* PROBLEM TO WORK ON:
Work out how many lines in the data hold the string "conj". Reply with only that number.

* Collection entries:
=== Section Start ===
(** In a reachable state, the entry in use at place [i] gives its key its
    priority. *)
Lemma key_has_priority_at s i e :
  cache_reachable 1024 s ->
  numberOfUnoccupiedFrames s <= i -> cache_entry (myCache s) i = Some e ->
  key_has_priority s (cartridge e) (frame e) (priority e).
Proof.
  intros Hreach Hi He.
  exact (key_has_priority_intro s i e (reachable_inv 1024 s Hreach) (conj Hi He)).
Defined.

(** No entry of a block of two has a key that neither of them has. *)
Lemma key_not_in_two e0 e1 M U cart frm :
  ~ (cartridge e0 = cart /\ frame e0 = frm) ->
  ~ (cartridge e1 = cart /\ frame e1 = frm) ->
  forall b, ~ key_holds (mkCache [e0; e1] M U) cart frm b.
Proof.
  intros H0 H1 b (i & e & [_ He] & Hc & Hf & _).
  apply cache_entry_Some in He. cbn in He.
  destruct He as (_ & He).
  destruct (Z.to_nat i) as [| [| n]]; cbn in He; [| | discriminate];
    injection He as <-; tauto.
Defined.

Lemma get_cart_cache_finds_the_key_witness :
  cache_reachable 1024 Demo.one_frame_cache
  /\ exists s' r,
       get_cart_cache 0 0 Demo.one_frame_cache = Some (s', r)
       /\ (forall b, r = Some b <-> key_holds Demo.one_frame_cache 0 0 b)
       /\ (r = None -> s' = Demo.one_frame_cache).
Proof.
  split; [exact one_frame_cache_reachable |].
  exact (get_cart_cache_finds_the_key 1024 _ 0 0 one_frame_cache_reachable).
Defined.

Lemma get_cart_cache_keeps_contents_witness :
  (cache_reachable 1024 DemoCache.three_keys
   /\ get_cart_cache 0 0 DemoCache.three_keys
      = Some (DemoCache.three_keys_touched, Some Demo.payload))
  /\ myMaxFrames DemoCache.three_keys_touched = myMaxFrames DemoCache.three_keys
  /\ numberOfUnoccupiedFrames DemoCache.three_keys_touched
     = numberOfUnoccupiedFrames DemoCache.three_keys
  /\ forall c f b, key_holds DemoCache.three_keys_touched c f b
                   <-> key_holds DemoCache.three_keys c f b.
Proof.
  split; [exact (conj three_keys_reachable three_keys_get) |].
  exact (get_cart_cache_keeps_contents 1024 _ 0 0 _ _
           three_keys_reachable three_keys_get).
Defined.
=== Section End ===
* SOLUTION FOR THIS PROBLEM:
2